▶ _To do_: Using the listing below, set down each line from the line containing "Module Dht." through the line containing "(v : bytes)", both ends included, exactly and with nothing added.

▶ _Dataset content_:
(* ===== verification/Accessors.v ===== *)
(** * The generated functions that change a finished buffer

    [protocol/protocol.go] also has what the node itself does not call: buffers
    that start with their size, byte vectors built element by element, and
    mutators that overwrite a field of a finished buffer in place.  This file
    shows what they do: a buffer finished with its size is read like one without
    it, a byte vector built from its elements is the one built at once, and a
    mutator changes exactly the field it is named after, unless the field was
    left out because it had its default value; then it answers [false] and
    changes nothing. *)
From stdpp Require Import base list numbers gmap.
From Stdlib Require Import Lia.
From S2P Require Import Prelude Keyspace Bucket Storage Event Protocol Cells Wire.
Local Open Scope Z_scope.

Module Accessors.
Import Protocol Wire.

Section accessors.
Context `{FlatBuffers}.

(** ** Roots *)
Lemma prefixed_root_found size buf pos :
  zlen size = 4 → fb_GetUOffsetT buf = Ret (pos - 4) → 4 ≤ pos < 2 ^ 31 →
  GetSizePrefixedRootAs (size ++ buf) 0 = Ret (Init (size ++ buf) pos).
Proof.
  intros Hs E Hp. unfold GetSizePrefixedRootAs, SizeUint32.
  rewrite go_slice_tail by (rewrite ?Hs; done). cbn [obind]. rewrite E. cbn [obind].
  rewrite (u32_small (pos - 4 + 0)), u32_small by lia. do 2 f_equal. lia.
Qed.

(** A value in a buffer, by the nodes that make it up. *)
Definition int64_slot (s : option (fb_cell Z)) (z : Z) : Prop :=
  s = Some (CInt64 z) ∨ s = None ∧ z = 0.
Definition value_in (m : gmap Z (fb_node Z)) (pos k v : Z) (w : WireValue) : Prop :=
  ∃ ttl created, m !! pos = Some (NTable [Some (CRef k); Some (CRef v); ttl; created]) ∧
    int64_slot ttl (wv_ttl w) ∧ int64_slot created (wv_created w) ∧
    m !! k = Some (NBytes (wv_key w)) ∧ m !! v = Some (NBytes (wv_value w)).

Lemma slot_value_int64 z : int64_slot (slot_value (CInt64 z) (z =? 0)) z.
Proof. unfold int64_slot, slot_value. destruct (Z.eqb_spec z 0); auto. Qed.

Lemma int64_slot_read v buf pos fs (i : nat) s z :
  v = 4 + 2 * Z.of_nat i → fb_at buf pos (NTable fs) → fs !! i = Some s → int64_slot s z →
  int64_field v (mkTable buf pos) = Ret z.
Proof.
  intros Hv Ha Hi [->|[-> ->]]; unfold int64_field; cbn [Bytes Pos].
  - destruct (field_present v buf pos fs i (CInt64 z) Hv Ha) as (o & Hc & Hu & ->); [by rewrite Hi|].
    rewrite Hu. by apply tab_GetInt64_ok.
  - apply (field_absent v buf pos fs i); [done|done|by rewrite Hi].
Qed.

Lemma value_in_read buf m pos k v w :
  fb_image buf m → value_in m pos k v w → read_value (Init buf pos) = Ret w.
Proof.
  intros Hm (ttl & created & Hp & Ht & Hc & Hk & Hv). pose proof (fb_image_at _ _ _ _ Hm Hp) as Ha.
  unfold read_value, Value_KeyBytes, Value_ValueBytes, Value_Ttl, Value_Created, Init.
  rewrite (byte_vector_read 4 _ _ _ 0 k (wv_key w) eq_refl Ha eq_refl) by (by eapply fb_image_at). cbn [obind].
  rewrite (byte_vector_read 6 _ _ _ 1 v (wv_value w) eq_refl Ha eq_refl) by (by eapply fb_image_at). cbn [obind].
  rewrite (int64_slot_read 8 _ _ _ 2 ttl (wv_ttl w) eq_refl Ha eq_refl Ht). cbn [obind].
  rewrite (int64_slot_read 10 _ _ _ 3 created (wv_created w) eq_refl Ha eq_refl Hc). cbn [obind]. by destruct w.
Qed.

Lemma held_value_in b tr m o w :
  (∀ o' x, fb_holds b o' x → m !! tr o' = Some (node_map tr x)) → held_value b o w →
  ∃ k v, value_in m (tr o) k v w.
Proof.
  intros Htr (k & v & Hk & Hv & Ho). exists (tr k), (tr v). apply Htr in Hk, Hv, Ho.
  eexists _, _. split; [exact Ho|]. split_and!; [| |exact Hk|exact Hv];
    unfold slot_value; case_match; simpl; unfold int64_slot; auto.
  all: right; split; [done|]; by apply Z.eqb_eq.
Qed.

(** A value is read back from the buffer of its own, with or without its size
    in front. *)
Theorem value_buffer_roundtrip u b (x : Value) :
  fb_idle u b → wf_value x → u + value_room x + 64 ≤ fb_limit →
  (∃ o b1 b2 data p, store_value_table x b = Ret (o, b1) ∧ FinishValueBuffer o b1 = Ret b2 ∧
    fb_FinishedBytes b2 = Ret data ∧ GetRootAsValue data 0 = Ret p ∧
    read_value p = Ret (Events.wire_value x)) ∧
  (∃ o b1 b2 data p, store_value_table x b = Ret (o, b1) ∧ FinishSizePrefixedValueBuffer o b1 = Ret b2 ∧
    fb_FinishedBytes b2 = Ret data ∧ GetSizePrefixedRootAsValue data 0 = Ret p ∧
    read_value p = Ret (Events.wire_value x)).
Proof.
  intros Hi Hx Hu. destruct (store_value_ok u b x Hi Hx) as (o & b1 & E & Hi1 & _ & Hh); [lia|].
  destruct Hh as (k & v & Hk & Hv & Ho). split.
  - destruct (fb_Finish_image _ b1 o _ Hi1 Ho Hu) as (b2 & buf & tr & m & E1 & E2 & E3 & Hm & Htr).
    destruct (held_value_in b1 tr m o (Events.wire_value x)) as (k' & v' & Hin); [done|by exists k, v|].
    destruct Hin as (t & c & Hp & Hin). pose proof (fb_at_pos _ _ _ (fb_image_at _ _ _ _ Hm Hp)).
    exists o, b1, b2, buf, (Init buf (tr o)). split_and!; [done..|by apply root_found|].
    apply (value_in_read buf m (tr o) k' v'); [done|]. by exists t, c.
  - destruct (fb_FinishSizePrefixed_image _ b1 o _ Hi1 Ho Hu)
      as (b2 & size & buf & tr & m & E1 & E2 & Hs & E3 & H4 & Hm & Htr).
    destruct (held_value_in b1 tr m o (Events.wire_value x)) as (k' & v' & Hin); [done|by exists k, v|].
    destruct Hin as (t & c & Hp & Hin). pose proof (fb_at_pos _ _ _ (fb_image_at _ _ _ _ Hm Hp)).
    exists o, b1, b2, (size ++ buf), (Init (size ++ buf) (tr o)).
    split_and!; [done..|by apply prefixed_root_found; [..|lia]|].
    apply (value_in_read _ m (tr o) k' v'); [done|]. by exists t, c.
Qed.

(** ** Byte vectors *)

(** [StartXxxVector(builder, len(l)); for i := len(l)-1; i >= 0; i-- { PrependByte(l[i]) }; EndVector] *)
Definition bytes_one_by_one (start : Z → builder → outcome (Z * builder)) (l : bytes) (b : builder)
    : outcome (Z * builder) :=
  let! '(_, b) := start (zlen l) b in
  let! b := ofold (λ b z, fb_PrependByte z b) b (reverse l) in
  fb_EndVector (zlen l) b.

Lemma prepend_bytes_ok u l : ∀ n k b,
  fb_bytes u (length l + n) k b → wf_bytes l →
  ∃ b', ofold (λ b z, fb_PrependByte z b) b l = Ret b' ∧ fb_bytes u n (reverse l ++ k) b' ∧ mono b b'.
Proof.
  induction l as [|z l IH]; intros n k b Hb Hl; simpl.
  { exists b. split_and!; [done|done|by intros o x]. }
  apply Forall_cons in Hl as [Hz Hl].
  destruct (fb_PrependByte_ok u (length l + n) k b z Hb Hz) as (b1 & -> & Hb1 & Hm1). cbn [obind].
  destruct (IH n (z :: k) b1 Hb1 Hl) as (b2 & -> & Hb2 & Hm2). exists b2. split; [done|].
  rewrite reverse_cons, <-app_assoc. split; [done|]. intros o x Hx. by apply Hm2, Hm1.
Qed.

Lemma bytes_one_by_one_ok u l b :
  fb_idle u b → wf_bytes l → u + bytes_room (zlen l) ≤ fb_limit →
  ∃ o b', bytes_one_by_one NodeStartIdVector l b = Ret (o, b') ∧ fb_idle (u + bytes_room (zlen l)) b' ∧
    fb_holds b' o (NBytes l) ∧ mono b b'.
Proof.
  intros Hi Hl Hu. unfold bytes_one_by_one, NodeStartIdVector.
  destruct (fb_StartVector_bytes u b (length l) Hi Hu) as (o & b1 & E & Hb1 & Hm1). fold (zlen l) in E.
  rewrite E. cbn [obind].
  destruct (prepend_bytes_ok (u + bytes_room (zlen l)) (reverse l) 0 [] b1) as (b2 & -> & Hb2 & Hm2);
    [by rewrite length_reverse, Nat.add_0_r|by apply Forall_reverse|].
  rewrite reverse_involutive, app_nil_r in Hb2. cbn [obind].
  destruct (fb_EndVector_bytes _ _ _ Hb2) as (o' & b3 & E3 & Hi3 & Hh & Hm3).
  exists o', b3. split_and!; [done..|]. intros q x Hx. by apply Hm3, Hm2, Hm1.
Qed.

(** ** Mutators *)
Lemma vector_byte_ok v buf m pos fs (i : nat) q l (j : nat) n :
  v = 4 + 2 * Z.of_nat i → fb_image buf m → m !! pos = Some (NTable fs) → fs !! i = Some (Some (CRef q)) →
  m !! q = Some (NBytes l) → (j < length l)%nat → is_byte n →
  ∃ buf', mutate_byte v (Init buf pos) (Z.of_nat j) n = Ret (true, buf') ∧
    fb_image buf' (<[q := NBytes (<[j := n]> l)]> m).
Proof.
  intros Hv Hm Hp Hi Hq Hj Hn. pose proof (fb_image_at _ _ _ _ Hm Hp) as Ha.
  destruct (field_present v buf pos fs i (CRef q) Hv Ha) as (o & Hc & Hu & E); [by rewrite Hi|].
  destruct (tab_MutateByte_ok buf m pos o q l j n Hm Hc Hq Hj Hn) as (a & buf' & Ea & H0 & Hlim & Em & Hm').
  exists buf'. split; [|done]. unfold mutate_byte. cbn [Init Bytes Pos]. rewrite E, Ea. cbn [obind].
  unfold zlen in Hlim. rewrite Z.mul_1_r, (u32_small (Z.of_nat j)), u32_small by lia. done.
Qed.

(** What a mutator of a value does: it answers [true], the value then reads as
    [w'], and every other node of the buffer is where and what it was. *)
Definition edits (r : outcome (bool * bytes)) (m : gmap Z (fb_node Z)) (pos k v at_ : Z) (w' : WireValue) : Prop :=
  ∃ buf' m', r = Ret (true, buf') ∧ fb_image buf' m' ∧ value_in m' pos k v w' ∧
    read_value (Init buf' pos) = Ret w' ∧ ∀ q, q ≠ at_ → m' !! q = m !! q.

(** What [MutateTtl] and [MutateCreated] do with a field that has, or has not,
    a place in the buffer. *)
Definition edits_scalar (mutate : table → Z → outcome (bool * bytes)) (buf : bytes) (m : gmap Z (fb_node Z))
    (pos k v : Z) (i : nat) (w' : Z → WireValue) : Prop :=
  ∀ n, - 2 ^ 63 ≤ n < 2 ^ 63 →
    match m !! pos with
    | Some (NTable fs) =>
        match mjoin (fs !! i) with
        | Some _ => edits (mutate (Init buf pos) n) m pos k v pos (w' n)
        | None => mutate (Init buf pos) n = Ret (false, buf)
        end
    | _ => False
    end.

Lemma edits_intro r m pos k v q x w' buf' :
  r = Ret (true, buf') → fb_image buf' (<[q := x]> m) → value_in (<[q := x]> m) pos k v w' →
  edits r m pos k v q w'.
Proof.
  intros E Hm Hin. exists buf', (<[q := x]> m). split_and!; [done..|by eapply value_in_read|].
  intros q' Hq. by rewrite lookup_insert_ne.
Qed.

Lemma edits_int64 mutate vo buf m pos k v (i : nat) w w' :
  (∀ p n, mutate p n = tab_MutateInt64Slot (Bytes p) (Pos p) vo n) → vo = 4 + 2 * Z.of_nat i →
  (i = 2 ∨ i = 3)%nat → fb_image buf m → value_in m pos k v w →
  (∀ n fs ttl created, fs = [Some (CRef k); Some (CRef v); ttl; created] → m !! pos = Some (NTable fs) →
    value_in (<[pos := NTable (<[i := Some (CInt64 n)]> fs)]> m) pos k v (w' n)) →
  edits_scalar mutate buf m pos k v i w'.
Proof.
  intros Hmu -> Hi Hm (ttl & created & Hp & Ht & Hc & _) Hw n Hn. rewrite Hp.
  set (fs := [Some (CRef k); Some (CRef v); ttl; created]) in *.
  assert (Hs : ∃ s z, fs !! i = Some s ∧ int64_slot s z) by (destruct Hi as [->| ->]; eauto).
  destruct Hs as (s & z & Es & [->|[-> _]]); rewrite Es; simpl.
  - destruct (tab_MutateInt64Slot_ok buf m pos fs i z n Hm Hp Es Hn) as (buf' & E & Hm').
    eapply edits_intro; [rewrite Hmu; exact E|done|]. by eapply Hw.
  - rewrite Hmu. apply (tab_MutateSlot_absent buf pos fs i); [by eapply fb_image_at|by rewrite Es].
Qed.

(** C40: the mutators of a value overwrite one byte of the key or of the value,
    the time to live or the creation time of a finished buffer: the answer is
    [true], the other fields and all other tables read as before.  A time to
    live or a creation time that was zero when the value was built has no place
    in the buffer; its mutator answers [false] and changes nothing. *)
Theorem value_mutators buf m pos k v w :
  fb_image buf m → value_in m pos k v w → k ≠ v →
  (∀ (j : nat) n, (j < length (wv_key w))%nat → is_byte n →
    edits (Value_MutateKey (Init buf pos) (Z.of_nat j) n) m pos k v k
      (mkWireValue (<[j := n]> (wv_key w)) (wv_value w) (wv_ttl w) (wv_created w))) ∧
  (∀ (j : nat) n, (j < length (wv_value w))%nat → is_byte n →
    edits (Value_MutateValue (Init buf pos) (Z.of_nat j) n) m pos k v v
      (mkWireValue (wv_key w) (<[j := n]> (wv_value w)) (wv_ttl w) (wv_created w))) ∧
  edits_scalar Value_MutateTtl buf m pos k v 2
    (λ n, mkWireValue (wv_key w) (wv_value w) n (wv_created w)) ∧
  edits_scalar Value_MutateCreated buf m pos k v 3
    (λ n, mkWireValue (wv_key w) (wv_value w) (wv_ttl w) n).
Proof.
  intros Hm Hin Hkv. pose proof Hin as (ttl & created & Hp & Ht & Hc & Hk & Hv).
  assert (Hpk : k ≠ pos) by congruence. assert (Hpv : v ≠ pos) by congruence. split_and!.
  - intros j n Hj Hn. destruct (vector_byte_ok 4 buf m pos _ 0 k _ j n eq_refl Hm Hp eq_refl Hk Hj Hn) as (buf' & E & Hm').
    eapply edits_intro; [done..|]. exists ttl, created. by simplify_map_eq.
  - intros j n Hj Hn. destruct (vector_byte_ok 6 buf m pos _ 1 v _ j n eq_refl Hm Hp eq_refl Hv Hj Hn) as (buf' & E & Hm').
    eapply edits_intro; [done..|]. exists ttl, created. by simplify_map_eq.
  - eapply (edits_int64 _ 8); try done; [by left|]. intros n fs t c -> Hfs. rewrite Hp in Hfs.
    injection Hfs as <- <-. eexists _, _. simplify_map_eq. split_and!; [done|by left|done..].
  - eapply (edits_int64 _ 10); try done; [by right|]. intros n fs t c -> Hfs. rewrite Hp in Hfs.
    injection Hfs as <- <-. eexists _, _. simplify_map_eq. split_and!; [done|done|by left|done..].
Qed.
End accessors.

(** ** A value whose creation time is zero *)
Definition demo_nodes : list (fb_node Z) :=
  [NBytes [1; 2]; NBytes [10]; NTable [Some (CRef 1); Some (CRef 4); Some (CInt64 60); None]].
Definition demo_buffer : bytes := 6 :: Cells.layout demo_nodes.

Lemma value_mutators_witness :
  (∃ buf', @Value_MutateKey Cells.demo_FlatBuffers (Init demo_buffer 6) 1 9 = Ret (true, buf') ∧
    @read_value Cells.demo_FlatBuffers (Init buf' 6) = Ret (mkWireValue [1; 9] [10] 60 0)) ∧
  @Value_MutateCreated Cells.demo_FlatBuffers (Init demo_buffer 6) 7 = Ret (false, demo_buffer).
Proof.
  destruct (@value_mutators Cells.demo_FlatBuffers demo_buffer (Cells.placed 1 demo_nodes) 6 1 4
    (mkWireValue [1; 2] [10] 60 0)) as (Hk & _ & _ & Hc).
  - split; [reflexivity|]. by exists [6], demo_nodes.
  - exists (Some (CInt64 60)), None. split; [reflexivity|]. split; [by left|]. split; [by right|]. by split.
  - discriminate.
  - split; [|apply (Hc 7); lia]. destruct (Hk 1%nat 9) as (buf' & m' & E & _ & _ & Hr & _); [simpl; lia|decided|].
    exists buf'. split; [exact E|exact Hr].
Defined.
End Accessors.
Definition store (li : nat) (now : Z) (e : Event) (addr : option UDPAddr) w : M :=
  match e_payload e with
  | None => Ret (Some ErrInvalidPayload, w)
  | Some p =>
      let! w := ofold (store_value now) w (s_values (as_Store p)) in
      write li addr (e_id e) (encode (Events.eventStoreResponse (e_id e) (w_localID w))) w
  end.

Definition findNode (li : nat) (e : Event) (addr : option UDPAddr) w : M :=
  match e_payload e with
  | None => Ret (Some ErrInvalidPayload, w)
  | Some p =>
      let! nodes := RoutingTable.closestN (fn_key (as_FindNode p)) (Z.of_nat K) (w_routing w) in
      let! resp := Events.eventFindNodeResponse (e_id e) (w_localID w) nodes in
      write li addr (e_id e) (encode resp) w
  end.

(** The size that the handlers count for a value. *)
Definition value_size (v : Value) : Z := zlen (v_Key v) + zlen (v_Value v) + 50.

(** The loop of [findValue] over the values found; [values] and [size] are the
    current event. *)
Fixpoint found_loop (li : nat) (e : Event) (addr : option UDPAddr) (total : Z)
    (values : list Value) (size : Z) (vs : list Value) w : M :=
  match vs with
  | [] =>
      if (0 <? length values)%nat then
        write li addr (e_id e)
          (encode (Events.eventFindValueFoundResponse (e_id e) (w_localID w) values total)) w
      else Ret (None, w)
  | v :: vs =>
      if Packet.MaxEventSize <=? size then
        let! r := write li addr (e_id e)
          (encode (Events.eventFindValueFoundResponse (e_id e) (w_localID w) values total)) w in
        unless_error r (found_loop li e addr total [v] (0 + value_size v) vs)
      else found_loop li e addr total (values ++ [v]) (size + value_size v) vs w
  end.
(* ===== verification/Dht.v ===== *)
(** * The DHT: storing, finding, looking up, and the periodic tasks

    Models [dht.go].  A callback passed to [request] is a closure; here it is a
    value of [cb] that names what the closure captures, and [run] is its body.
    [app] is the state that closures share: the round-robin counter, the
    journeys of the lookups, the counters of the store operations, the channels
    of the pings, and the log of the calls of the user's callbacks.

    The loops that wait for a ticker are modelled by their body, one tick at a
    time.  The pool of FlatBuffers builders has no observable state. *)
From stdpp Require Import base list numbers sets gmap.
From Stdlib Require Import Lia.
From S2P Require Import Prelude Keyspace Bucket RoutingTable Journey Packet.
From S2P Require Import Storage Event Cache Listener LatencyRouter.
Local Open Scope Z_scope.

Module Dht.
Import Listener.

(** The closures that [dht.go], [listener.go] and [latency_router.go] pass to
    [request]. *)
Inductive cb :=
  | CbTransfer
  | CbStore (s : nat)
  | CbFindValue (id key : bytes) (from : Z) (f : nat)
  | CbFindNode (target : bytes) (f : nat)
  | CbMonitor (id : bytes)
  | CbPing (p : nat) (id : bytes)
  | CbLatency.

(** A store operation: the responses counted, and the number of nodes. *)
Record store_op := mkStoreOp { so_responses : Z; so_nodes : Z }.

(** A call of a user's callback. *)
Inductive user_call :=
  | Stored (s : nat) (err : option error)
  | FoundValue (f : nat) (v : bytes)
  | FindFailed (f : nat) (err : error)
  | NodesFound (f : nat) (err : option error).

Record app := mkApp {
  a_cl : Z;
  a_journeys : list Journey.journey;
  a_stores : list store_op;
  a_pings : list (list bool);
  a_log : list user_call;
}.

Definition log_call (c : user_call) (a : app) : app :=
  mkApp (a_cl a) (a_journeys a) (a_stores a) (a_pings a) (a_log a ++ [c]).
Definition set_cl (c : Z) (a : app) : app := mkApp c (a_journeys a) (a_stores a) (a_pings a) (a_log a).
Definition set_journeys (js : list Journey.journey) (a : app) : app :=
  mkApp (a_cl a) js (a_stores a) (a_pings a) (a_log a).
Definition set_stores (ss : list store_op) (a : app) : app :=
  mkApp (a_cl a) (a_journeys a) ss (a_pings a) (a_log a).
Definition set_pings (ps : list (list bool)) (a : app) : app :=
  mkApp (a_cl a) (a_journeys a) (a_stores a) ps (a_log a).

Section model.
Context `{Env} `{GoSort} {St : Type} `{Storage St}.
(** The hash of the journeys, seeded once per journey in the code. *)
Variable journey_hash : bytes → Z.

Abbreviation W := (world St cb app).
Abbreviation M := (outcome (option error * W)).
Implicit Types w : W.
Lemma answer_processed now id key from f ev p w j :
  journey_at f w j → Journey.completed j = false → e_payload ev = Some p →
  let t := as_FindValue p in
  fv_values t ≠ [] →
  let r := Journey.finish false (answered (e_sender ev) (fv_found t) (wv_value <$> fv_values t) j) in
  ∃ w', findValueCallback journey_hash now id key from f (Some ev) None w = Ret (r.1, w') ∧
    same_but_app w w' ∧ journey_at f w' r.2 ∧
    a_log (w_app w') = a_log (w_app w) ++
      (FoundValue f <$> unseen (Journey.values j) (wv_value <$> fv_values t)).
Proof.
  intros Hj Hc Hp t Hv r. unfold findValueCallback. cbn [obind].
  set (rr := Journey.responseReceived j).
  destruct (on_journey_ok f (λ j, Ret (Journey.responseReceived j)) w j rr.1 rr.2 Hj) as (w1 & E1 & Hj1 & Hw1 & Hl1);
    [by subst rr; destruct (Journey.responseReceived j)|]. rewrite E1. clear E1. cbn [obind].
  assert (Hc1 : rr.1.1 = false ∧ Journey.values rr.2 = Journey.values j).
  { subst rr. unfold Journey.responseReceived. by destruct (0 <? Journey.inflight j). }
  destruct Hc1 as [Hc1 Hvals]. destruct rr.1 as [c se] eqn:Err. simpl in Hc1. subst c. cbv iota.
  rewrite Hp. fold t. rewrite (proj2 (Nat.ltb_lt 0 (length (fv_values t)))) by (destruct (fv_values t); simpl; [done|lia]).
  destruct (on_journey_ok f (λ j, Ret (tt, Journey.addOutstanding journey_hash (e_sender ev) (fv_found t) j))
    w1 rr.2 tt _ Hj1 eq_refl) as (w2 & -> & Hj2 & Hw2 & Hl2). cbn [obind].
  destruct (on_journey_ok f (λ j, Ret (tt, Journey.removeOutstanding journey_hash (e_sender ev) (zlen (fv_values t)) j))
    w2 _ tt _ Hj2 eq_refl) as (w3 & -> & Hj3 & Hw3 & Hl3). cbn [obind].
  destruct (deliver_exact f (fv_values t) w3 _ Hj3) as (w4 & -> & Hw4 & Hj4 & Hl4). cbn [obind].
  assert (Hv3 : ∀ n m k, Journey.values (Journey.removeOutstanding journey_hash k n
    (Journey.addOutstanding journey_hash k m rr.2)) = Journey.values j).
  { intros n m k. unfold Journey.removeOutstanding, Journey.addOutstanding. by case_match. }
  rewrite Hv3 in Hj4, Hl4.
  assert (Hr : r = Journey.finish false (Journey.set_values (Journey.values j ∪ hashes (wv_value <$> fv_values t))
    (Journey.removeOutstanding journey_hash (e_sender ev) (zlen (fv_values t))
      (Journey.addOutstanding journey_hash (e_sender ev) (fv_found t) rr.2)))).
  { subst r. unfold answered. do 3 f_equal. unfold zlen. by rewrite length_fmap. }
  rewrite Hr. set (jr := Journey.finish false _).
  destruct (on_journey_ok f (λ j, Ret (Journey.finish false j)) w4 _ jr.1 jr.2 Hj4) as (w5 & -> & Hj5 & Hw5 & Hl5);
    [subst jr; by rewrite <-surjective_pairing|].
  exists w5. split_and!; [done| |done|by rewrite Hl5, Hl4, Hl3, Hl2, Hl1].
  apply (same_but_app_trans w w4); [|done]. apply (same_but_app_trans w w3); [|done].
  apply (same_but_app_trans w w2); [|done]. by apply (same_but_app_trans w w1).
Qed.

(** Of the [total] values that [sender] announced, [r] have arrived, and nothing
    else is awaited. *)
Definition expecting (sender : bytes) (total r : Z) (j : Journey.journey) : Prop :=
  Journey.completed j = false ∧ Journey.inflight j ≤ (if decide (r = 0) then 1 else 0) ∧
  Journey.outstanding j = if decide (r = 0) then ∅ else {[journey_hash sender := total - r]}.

▶ _Result of the exercise_:
Module Dht.
Import Listener.

(** The closures that [dht.go], [listener.go] and [latency_router.go] pass to
    [request]. *)
Inductive cb :=
  | CbTransfer
  | CbStore (s : nat)
  | CbFindValue (id key : bytes) (from : Z) (f : nat)
  | CbFindNode (target : bytes) (f : nat)
  | CbMonitor (id : bytes)
  | CbPing (p : nat) (id : bytes)
  | CbLatency.

(** A store operation: the responses counted, and the number of nodes. *)
Record store_op := mkStoreOp { so_responses : Z; so_nodes : Z }.

(** A call of a user's callback. *)
Inductive user_call :=
  | Stored (s : nat) (err : option error)
  | FoundValue (f : nat) (v : bytes)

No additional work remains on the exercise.